** DATASET follows **

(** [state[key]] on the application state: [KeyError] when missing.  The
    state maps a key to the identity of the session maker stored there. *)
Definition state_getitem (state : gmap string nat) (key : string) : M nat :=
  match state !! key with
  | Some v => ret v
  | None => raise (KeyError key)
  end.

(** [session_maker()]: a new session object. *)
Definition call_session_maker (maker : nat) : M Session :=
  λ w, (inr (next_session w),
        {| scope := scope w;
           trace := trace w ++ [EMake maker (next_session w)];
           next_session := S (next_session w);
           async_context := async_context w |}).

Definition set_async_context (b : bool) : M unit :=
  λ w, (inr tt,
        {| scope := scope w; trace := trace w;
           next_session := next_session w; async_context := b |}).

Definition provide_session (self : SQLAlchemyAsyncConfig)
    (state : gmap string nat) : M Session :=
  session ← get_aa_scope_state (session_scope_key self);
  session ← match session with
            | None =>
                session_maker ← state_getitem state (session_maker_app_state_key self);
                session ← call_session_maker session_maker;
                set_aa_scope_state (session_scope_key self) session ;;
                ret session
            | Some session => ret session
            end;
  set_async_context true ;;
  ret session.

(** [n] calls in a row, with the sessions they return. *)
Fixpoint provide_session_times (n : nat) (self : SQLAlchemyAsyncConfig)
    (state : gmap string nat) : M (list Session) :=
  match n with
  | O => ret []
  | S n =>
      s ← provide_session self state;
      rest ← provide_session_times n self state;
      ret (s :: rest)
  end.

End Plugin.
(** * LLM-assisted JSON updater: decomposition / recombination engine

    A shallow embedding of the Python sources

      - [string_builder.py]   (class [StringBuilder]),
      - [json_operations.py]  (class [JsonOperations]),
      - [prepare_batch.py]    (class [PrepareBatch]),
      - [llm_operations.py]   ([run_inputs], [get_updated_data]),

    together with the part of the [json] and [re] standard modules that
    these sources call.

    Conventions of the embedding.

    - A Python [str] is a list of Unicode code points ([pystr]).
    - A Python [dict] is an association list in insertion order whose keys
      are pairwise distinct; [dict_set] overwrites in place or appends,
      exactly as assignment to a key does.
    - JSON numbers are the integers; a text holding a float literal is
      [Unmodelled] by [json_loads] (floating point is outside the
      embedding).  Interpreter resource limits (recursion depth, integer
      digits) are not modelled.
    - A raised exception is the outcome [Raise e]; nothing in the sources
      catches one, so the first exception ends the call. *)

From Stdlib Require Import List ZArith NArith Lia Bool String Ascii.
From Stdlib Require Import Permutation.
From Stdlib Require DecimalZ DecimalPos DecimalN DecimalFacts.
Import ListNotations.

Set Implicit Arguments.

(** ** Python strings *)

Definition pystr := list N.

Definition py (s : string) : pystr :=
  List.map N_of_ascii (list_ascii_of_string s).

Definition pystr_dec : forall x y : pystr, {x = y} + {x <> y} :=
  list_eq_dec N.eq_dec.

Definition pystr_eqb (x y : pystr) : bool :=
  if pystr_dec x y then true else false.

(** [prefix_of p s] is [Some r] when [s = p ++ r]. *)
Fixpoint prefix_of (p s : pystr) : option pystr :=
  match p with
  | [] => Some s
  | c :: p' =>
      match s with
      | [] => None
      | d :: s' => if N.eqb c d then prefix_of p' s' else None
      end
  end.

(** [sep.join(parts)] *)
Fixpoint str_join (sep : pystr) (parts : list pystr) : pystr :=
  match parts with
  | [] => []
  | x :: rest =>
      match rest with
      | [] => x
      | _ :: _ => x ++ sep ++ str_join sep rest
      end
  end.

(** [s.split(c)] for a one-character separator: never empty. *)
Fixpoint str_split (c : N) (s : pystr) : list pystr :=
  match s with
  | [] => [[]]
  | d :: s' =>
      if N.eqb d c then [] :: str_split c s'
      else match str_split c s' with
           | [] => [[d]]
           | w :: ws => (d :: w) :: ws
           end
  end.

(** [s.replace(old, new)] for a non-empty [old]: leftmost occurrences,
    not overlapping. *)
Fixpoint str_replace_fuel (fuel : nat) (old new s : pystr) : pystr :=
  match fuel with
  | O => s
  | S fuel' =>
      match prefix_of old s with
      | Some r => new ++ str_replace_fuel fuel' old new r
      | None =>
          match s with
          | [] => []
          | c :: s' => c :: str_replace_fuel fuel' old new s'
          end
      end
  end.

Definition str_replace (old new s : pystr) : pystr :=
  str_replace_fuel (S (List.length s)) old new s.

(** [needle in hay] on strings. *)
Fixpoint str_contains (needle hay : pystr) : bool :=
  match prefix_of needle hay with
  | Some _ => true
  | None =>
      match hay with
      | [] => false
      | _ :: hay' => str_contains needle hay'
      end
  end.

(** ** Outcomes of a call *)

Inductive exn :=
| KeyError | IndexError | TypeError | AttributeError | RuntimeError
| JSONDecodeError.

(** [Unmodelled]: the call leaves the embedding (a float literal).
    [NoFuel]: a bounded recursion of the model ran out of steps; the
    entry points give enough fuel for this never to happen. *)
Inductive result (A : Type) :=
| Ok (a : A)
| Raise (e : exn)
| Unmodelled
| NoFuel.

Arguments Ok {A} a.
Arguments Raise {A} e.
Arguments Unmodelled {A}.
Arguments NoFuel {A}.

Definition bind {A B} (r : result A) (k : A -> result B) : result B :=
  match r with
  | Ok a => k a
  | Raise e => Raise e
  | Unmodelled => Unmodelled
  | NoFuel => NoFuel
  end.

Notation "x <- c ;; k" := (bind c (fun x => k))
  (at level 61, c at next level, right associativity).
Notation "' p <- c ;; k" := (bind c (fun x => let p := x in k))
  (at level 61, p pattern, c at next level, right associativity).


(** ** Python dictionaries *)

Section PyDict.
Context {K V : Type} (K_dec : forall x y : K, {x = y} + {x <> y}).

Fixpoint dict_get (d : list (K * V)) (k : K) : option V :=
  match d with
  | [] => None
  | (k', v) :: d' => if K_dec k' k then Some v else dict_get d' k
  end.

** End of DATASET **

WORK ORDER: Among the entries above, how many lines include the word "then"? Reply with the number only.

TASK SOLUTION: 4